Saved entries:
(** * Safe Malbolge interpreter: a shallow embedding of
      [src/interpreter/safe_malbolge.py] and the properties of its loader,
      decoder, step function and run loop.

    Conventions of the embedding.
    - A Python [int] is a [Z]; [%] and [//] with a positive right operand are
      [Z.modulo] and [Z.div] (both round towards minus infinity, as Python
      does).
    - The program text is the list of the code points of its characters
      ([ord] of each character), so any Unicode text is representable.
    - The interpreter object is mutated in place by [load], [step] and [run];
      here every method takes the state and returns the state it leaves
      behind next to its result.
    - The error messages, which the source builds with f-strings, are kept
      as structured values: one constructor per message, its arguments the
      values interpolated into the text. *)

From Stdlib Require Import ZArith Lia Bool List String Ascii.
From stdpp Require Import base list.
Import ListNotations.

Local Open Scope Z_scope.

(** ** Result type *)

Inductive Result (T E : Type) : Type :=
| Ok (value : T)
| Err (error : E).

Arguments Ok {T E} value.
Arguments Err {T E} error.

Definition is_ok {T E} (r : Result T E) : bool :=
  match r with Ok _ => true | Err _ => false end.

Definition is_err {T E} (r : Result T E) : bool :=
  match r with Ok _ => false | Err _ => true end.
(** The slice shown when the current page is the integer [p]. *)
Definition page (p : Z) : list T :=
  slice nodes
    (mul (sub (ofZ p) (ofZ 1)) (ofZ pageSize))
    (add (mul (sub (ofZ p) (ofZ 1)) (ofZ pageSize)) (ofZ pageSize)).

End Component.

End Platform.

(** The parameters of a navigation URL that [buildPageUrl] never writes. *)
Definition isOtherParam (p : string * string) : bool :=
  negb (String.eqb (fst p) "page" || String.eqb (fst p) "cursor"
        || String.eqb (fst p) "direction").

Definition otherParams (l : URLSearchParams.t) : URLSearchParams.t :=
  List.filter isOtherParam l.

(** The navigation target a URL encodes: its page, cursor and direction
    parameters. *)
Definition target (u : href) : option string * option string * option string :=
  (URLSearchParams.get "page" (params u),
   URLSearchParams.get "cursor" (params u),
   URLSearchParams.get "direction" (params u)).

Definition cursorParams (u : href) : option string * option string :=
  (URLSearchParams.get "cursor" (params u),
   URLSearchParams.get "direction" (params u)).

(** The cursor and direction of the chunk on display, as far as the current
    URL carries both with a non-empty value. *)
Definition chunkParams (loc : location) : option string * option string :=
  match chunkCursor loc, chunkDirection loc with
  | Some c, Some d =>
      if truthy_string c && truthy_string d then (Some c, Some d)
      else (None, None)
  | _, _ => (None, None)
  end.

(** A reading of the page parameter that names no page: not a number, or a
    number that is zero or negative. *)
Definition malformedPage (r : number) : bool :=
  match r with
  | NaN | NegInfinity => true
  | PosInfinity => false
  | Finite q => Qle_bool q 0
  end.

(** The conversions used to evaluate the examples below: their page values
    are plain decimal integers, on which [Number] and [String_] consult
    neither. *)
Definition noOtherLiteral : string -> number := fun _ => NaN.
Definition noFraction : Q -> string := fun _ => "".

(** A collection of one hundred products, first on the first chunk (no
    cursor in the URL), then on a chunk reached with a cursor. *)
Definition hundredItems : list nat := List.seq 0 100.

Definition firstChunk (pageParam : string) : location :=
  {| pathname := "/collections/all";
     search := [("sort", "price"); ("page", pageParam)] |}.

Definition laterChunk : location :=
  {| pathname := "/collections/all";
     search := [("cursor", "abc"); ("direction", "next")] |}.

Definition middleInfo : pageInfo :=
  {| hasNextPage := true; hasPreviousPage := true;
     endCursor := Some "def"; startCursor := Some "abd" |}.

End Paginator.

(** ** The Product route component (products.$handle): image presentation

    The component's state variables, its props as far as the images depend
    on them, and the callbacks it has scheduled (timers and image
    preloaders). An [event] is one turn of the UI event loop: a handler or
    a scheduled callback runs, the component renders again and the effects
    whose dependencies changed run, until a render changes nothing more.
    The thumbnail delay and the recently-viewed list share no state with the
    carousel and are left out. *)

Module Carousel.

(** An image descriptor of the Storefront API. *)
Record image : Type := {
  id : string;
  url : string;
  altText : option string
}.

(** ['idle' | 'fade-out' | 'fade-in'] *)
Inductive phase_t : Type := idle | fade_out | fade_in.

(** [s.includes(c)] for a one-character needle. *)
Fixpoint includes (c : ascii) (s : string) : bool :=
  match s with
  | EmptyString => false
  | String a r => Ascii.eqb a c || includes c r
  end.

Definition withImageWidth (url : string) (width : Z) : string :=
  let separator := if includes "?"%char url then "&" else "?" in
  url +:+ separator +:+ "width=" +:+ JS.decimal width.

(** [images[index]]: undefined outside the list. *)
Definition imageAt (images : list image) (index : Z) : option image :=
  if index <? 0 then None else images !! Z.to_nat index.

Fixpoint findIndexFrom (f : image -> bool) (l : list image) (k : Z) : Z :=
  match l with
  | [] => -1
  | x :: r => if f x then k else findIndexFrom f r (k + 1)
  end.

(** [l.findIndex(f)]: -1 when no element satisfies [f]. *)
Definition findIndex (f : image -> bool) (l : list image) : Z :=
  findIndexFrom f l 0.

Definition sameId (a b : image) : bool := String.eqb (id a) (id b).

(** The memoised image list: the variant's image is put in front of the
    product's images unless one of them has its id. *)
Definition imagesOf (baseImages : list image) (variantImage : option image)
  : list image :=
  match variantImage with
  | None => baseImages
  | Some v =>
      if existsb (fun image => sameId image v) baseImages
      then baseImages
      else v :: baseImages
  end.

(** Whether the memoised list is a new array rather than [baseImages]
    itself. *)
Definition freshArray (baseImages : list image) (variantImage : option image)
  : bool :=
  match variantImage with
  | None => false
  | Some v => negb (existsb (fun image => sameId image v) baseImages)
  end.

Record state : Type := {
  baseImages : list image;
  variantImage : option image;
  activeIndex : Z;
  displayIndex : Z;
  pendingIndex : option Z;
  phase : phase_t;
  loadedImages : gset string;
  (** the [src] of each preloader whose load is in flight *)
  preloads : list string;
  (** the sweep effect's timer is pending *)
  sweepTimer : bool;
  (** the transition effect's fade-out timer is pending, for this index *)
  fadeOutTimer : option Z;
  (** how many fade-in timers are pending *)
  fadeInTimers : nat
}.

Definition images (st : state) : list image :=
  imagesOf (baseImages st) (variantImage st).

Definition activeImage (st : state) : option image :=
  imageAt (images st) (displayIndex st).

Definition setProps (b : list image) (v : option image) (st : state) : state :=
  {| baseImages := b; variantImage := v;
     activeIndex := activeIndex st; displayIndex := displayIndex st;
     pendingIndex := pendingIndex st; phase := phase st;
     loadedImages := loadedImages st; preloads := preloads st;
     sweepTimer := sweepTimer st; fadeOutTimer := fadeOutTimer st;
     fadeInTimers := fadeInTimers st |}.

Definition setActiveIndex (i : Z) (st : state) : state :=
  {| baseImages := baseImages st; variantImage := variantImage st;
     activeIndex := i; displayIndex := displayIndex st;
     pendingIndex := pendingIndex st; phase := phase st;
     loadedImages := loadedImages st; preloads := preloads st;
     sweepTimer := sweepTimer st; fadeOutTimer := fadeOutTimer st;
     fadeInTimers := fadeInTimers st |}.

Definition setDisplayIndex (i : Z) (st : state) : state :=
  {| baseImages := baseImages st; variantImage := variantImage st;
     activeIndex := activeIndex st; displayIndex := i;
     pendingIndex := pendingIndex st; phase := phase st;
     loadedImages := loadedImages st; preloads := preloads st;
     sweepTimer := sweepTimer st; fadeOutTimer := fadeOutTimer st;
     fadeInTimers := fadeInTimers st |}.

Definition setPendingIndex (p : option Z) (st : state) : state :=
  {| baseImages := baseImages st; variantImage := variantImage st;
     activeIndex := activeIndex st; displayIndex := displayIndex st;
     pendingIndex := p; phase := phase st;
     loadedImages := loadedImages st; preloads := preloads st;
     sweepTimer := sweepTimer st; fadeOutTimer := fadeOutTimer st;
     fadeInTimers := fadeInTimers st |}.

Definition setPhase (p : phase_t) (st : state) : state :=
  {| baseImages := baseImages st; variantImage := variantImage st;
     activeIndex := activeIndex st; displayIndex := displayIndex st;
     pendingIndex := pendingIndex st; phase := p;
     loadedImages := loadedImages st; preloads := preloads st;
     sweepTimer := sweepTimer st; fadeOutTimer := fadeOutTimer st;
     fadeInTimers := fadeInTimers st |}.

Definition setLoadedImages (s : gset string) (st : state) : state :=
  {| baseImages := baseImages st; variantImage := variantImage st;
     activeIndex := activeIndex st; displayIndex := displayIndex st;
     pendingIndex := pendingIndex st; phase := phase st;
     loadedImages := s; preloads := preloads st;
     sweepTimer := sweepTimer st; fadeOutTimer := fadeOutTimer st;
     fadeInTimers := fadeInTimers st |}.

Definition setPreloads (l : list string) (st : state) : state :=
  {| baseImages := baseImages st; variantImage := variantImage st;
     activeIndex := activeIndex st; displayIndex := displayIndex st;
     pendingIndex := pendingIndex st; phase := phase st;
     loadedImages := loadedImages st; preloads := l;
     sweepTimer := sweepTimer st; fadeOutTimer := fadeOutTimer st;
     fadeInTimers := fadeInTimers st |}.

Definition setSweepTimer (b : bool) (st : state) : state :=
  {| baseImages := baseImages st; variantImage := variantImage st;
     activeIndex := activeIndex st; displayIndex := displayIndex st;
     pendingIndex := pendingIndex st; phase := phase st;
     loadedImages := loadedImages st; preloads := preloads st;
     sweepTimer := b; fadeOutTimer := fadeOutTimer st;
     fadeInTimers := fadeInTimers st |}.

Definition setFadeOutTimer (t : option Z) (st : state) : state :=
  {| baseImages := baseImages st; variantImage := variantImage st;
     activeIndex := activeIndex st; displayIndex := displayIndex st;
     pendingIndex := pendingIndex st; phase := phase st;
     loadedImages := loadedImages st; preloads := preloads st;
     sweepTimer := sweepTimer st; fadeOutTimer := t;
     fadeInTimers := fadeInTimers st |}.

Definition setFadeInTimers (n : nat) (st : state) : state :=
  {| baseImages := baseImages st; variantImage := variantImage st;
     activeIndex := activeIndex st; displayIndex := displayIndex st;
     pendingIndex := pendingIndex st; phase := phase st;
     loadedImages := loadedImages st; preloads := preloads st;
     sweepTimer := sweepTimer st; fadeOutTimer := fadeOutTimer st;
     fadeInTimers := n |}.

(** [loadedImages.has(url)] *)
Definition has (url : string) (s : gset string) : bool := bool_decide (url ∈ s).

(** The 800px-wide URL of an image. *)
Definition url800 (image : image) : string := withImageWidth (url image) 800.

(** The updater [markLoaded] hands to [setLoadedImages]. *)
Definition addLoaded (url : string) (prev : gset string) : gset string :=
  if has url prev then prev else {[ url ]} ∪ prev.

Definition markLoaded (url : string) (st : state) : state :=
  if negb (JS.truthy_string url) then st
  else setLoadedImages (addLoaded url (loadedImages st)) st.

(** [preloadImage(url)]: a new preloader starts loading [url]; its [onload]
    is the event [PreloadLoaded url]. *)
Definition preloadImage (url : string) (st : state) : state :=
  if negb (JS.truthy_string url) then st
  else setPreloads (preloads st ++ [url]) st.

(** The handler [switchTo(index)], before any re-render. *)
Definition switchTo (index : Z) (st : state) : state :=
  if (length (images st) =? 0)%nat || (index =? activeIndex st) then st
  else
    let target := imageAt (images st) index in
    let targetUrl :=
      match target with
      | Some t =>
          if JS.truthy_string (url t) then Some (withImageWidth (url t) 800)
          else None
      | None => None
      end in
    let st1 :=
      match targetUrl with
      | Some u =>
          if negb (has u (loadedImages st)) then preloadImage u st else st
      | None => st
      end in
    setPendingIndex (Some index) (setActiveIndex index st1).

(** *** The effects

    Each effect reads the values of the render it belongs to ([r]) and
    queues its state updates on [acc], which the next render shows; clearing
    and setting a timer happens at once. *)

(** [useEffect(..., [variantImage?.id, images])] *)
Definition variantEffect (r acc : state) : state :=
  let fallback :=
    if negb (length (images r) =? 0)%nat
       && (Z.of_nat (length (images r)) <=? displayIndex r)
    then setDisplayIndex 0 (setActiveIndex 0 acc)
    else acc in
  match variantImage r with
  | Some v =>
      let matchIndex := findIndex (fun image => sameId image v) (images r) in
      if 0 <=? matchIndex
      then setPhase idle
             (setPendingIndex None
                (setDisplayIndex matchIndex (setActiveIndex matchIndex acc)))
      else fallback
  | None => fallback
  end.
Definition broadcast_row (D : nat) (value : PyValue) : result (list Z) :=
  match value with
  | Scalar v => ok (replicate D v)
  | Array1 values => broadcast_values D values
  | Array2 a =>
      match rows a with
      | [values] => broadcast_values D values
      | _ => raise broadcast_error
      end
  end.

(** [Xt] is made by [np.zeros], an array of float64: what is assigned to
    it is converted.  A number of magnitude below 2^53 is kept as it is;
    a larger one is rounded to 53 significant bits, to nearest and to
    even on a tie; one that rounds to 2^1024 or beyond is too large. *)
Definition round_to_53_bits (m : Z) : Z :=
  if (m <? 2 ^ 53)%Z then m
  else
    let e := (Z.log2 m - 52)%Z in
    let q := Z.shiftr m e in
    let r := Z.land m (Z.ones e) in
    let half := Z.shiftl 1 (e - 1) in
    let q' := if (r <? half)%Z then q
              else if (half <? r)%Z then (q + 1)%Z
              else if Z.even q then q else (q + 1)%Z in
    Z.shiftl q' e.

Definition float64 (v : Z) : result Z :=
  let r := (Z.sgn v * round_to_53_bits (Z.abs v))%Z in
  if (Z.abs r <? 2 ^ 1024)%Z then ok r
  else raise (OverflowError "int too large to convert to float").

Fixpoint to_float64 (values : list Z) : result (list Z) :=
  match values with
  | [] => ok []
  | v :: rest => do x <- float64 v; do l <- to_float64 rest; ok (x :: l)
  end.

(** The row that [Xt[i] = value] stores: the value broadcast to the
    length of the row and converted. *)
Definition assigned_row (D : nat) (value : PyValue) : result (list Z) :=
  do row <- broadcast_row D value;
  to_float64 row.

Definition setitem (Xt : Table Z) (i : nat) (value : PyValue) : result (Table Z) :=
  do row <- assigned_row (n_columns Xt) value;
  ok (mkTable (shape Xt) (<[i := row]> (rows Xt))).

(** [for i in range(n): body], the state surviving an exception. *)
Fixpoint for_range {S : Type} (body : nat -> S -> S * result unit)
    (range : list nat) (s : S) : S * result unit :=
  match range with
  | [] => (s, ok tt)
  | i :: rest =>
      let '(s1, r) := body i s in
      match r with
      | inl e => (s1, raise e)
      | inr _ => for_range body rest s1
      end
  end.

(** [pd.concat(xts, axis=0)] of one-row nested frames: the rows in order,
    aligned on the union of the columns, an absent cell being NaN; pandas
    refuses an empty list. *)
Definition pad_row (width : nat) (row : list series) : list (option series) :=
  map Some row ++ replicate (width - length row) None.
(** * pymatgen.symmetry.finder: a shallow embedding of [SymmetryFinder]

    The development follows [pymatgen/symmetry/finder.py].  Python values are
    modelled as the code has them: [str] as [string], Python integers as [Z],
    numpy floats as real numbers, lists as [list], exceptions as an error
    result.  The spglib extension module ([spg.*]) and the classes imported
    from other pymatgen modules are collaborators of the file: they appear as
    the classes [Spglib] and [Core], or as small models that say so in
    their comment. *)

From Stdlib Require Import ZArith List String Ascii Bool Lia.
From Stdlib Require Import Reals Lra Permutation Sorted FinFun.
From Stdlib Require Import DecimalString DecimalNat.
Import ListNotations.

Open Scope string_scope.
Open Scope list_scope.
Open Scope Z_scope.

(** ** Fragments of the Python runtime the file relies on *)

Module Py.

(** The exceptions the embedded code can raise. *)
Inductive exn : Type :=
| IndexError
| ValueError
| TypeError
| AttributeError
| LinAlgError
| ZeroDivisionError
| StructureError
| UnboundLocalError (name : string)
| InvalidStructureError.

Inductive result (A : Type) : Type :=
| Ok (a : A)
| Raise (e : exn).
Arguments Ok {A} a.
Arguments Raise {A} e.

Definition bind {A B} (r : result A) (k : A -> result B) : result B :=
  match r with
  | Ok a => k a
  | Raise e => Raise e
  end.

(** [l[j]] for a Python integer [j]: negative indices count from the end. *)
Definition index {A} (l : list A) (j : Z) : result A :=
  let len := Z.of_nat (List.length l) in
  let k := if j <? 0 then j + len else j in
  if (0 <=? k) && (k <? len)
  then match nth_error l (Z.to_nat k) with
       | Some a => Ok a
       | None => Raise IndexError
       end
  else Raise IndexError.

(** [l[:k]]: a negative [k] counts from the end, a large one is clipped. *)
Definition slice_to {A} (l : list A) (k : Z) : list A :=
  let len := Z.of_nat (List.length l) in
  let k' := if k <? 0 then Z.max 0 (k + len) else k in
  firstn (Z.to_nat k') l.

(** [l.index(x)]: position of the first element equal to [x]. *)
Fixpoint list_index {A} (eqb : A -> A -> bool) (x : A) (l : list A)
  : result Z :=
  match l with
  | [] => Raise ValueError
  | y :: l' =>
      if eqb y x then Ok 0
      else bind (list_index eqb x l') (fun i => Ok (i + 1))
  end.

(** [x in l] for a list of integers. *)
Definition mem_Z (x : Z) (l : list Z) : bool := existsb (Z.eqb x) l.

(** [string.whitespace] of a byte string. *)
Definition isspace (c : ascii) : bool :=
  let n := nat_of_ascii c in
  (Nat.eqb n 32 || Nat.eqb n 9 || Nat.eqb n 10
   || Nat.eqb n 11 || Nat.eqb n 12 || Nat.eqb n 13)%bool.

(** [s.split()]: the maximal runs of non-whitespace characters. *)
Fixpoint split_from (cur : option string) (s : string) : list string :=
  match s with
  | EmptyString =>
      match cur with Some w => [w] | None => [] end
  | String c s' =>
      if isspace c
      then match cur with
           | Some w => w :: split_from None s'
           | None => split_from None s'
           end
      else split_from
             (Some (String.append
                      (match cur with Some w => w | None => EmptyString end)
                      (String c EmptyString))) s'
  end.
Definition split (s : string) : list string := split_from None s.

Definition isdigit (c : ascii) : bool :=
  let n := nat_of_ascii c in (Nat.leb 48 n && Nat.leb n 57)%bool.

(** [re.sub] of the pattern [\D] by the empty string: every non-digit is
    deleted. *)
Fixpoint sub_nondigits (s : string) : string :=
  match s with
  | EmptyString => EmptyString
  | String c s' =>
      if isdigit c then String c (sub_nondigits s') else sub_nondigits s'
  end.

Fixpoint int_digits (acc : Z) (s : string) : Z :=
  match s with
  | EmptyString => acc
  | String c s' =>
      int_digits (10 * acc + Z.of_nat (nat_of_ascii c - 48)) s'
  end.

(** [int(s)] on a string of decimal digits; [int] of the empty string is
    a ValueError. *)
Definition int (s : string) : result Z :=
  match s with
  | EmptyString => Raise ValueError
  | _ => Ok (int_digits 0 s)
  end.

(** [c in s] for a one-character string [c]. *)
Fixpoint contains (c : ascii) (s : string) : bool :=
  match s with
  | EmptyString => false
  | String d s' => (Ascii.eqb c d || contains c s')%bool
  end.

(** [s.startswith(c)] for a one-character string [c]. *)
Definition startswith (c : ascii) (s : string) : bool :=
  match s with
  | EmptyString => false
  | String d _ => Ascii.eqb c d
  end.

(** [itertools.groupby(l, key)]: the consecutive runs of equal keys. *)
Section GroupBy.
Context {A K : Type} (eqb : K -> K -> bool) (key : A -> K).

Fixpoint groupby_run (k : K) (run : list A) (l : list A)
  : list (K * list A) :=
  match l with
  | [] => [(k, rev run)]
  | x :: l' =>
      if eqb (key x) k then groupby_run k (x :: run) l'
      else (k, rev run) :: groupby_run (key x) [x] l'
  end.

Definition groupby (l : list A) : list (K * list A) :=
  match l with
  | [] => []
  | x :: l' => groupby_run (key x) [x] l'
  end.
End GroupBy.

End Py.

Import Py.

Notation "x <- r ;; k" := (Py.bind r (fun x => k))
  (at level 61, r at next level, right associativity).

(** ** Space-group number tables of [get_crystal_system] and
       [get_lattice_type]

    These two methods read nothing of the session but the string spglib
    returned at construction, so they are stated on that string. *)

(** [self._spacegroup_data.split()[0]] *)
Definition symbol_of_data (data : string) : result string :=
  Py.index (Py.split data) 0.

WHAT IS BEING ASKED: Start at the first line of the entries and stop at the line that contains "Definition target (u". Repeat every line in that span exactly, and nothing beyond it.

SOLUTION FOR THIS EXERCISE:
(** * Safe Malbolge interpreter: a shallow embedding of
      [src/interpreter/safe_malbolge.py] and the properties of its loader,
      decoder, step function and run loop.

    Conventions of the embedding.
    - A Python [int] is a [Z]; [%] and [//] with a positive right operand are
      [Z.modulo] and [Z.div] (both round towards minus infinity, as Python
      does).
    - The program text is the list of the code points of its characters
      ([ord] of each character), so any Unicode text is representable.
    - The interpreter object is mutated in place by [load], [step] and [run];
      here every method takes the state and returns the state it leaves
      behind next to its result.
    - The error messages, which the source builds with f-strings, are kept
      as structured values: one constructor per message, its arguments the
      values interpolated into the text. *)

From Stdlib Require Import ZArith Lia Bool List String Ascii.
From stdpp Require Import base list.
Import ListNotations.

Local Open Scope Z_scope.

(** ** Result type *)

Inductive Result (T E : Type) : Type :=
| Ok (value : T)
| Err (error : E).

Arguments Ok {T E} value.
Arguments Err {T E} error.

Definition is_ok {T E} (r : Result T E) : bool :=
  match r with Ok _ => true | Err _ => false end.

Definition is_err {T E} (r : Result T E) : bool :=
  match r with Ok _ => false | Err _ => true end.
(** The slice shown when the current page is the integer [p]. *)
Definition page (p : Z) : list T :=
  slice nodes
    (mul (sub (ofZ p) (ofZ 1)) (ofZ pageSize))
    (add (mul (sub (ofZ p) (ofZ 1)) (ofZ pageSize)) (ofZ pageSize)).

End Component.

End Platform.

(** The parameters of a navigation URL that [buildPageUrl] never writes. *)
Definition isOtherParam (p : string * string) : bool :=
  negb (String.eqb (fst p) "page" || String.eqb (fst p) "cursor"
        || String.eqb (fst p) "direction").

Definition otherParams (l : URLSearchParams.t) : URLSearchParams.t :=
  List.filter isOtherParam l.

(** The navigation target a URL encodes: its page, cursor and direction
    parameters. *)
Definition target (u : href) : option string * option string * option string :=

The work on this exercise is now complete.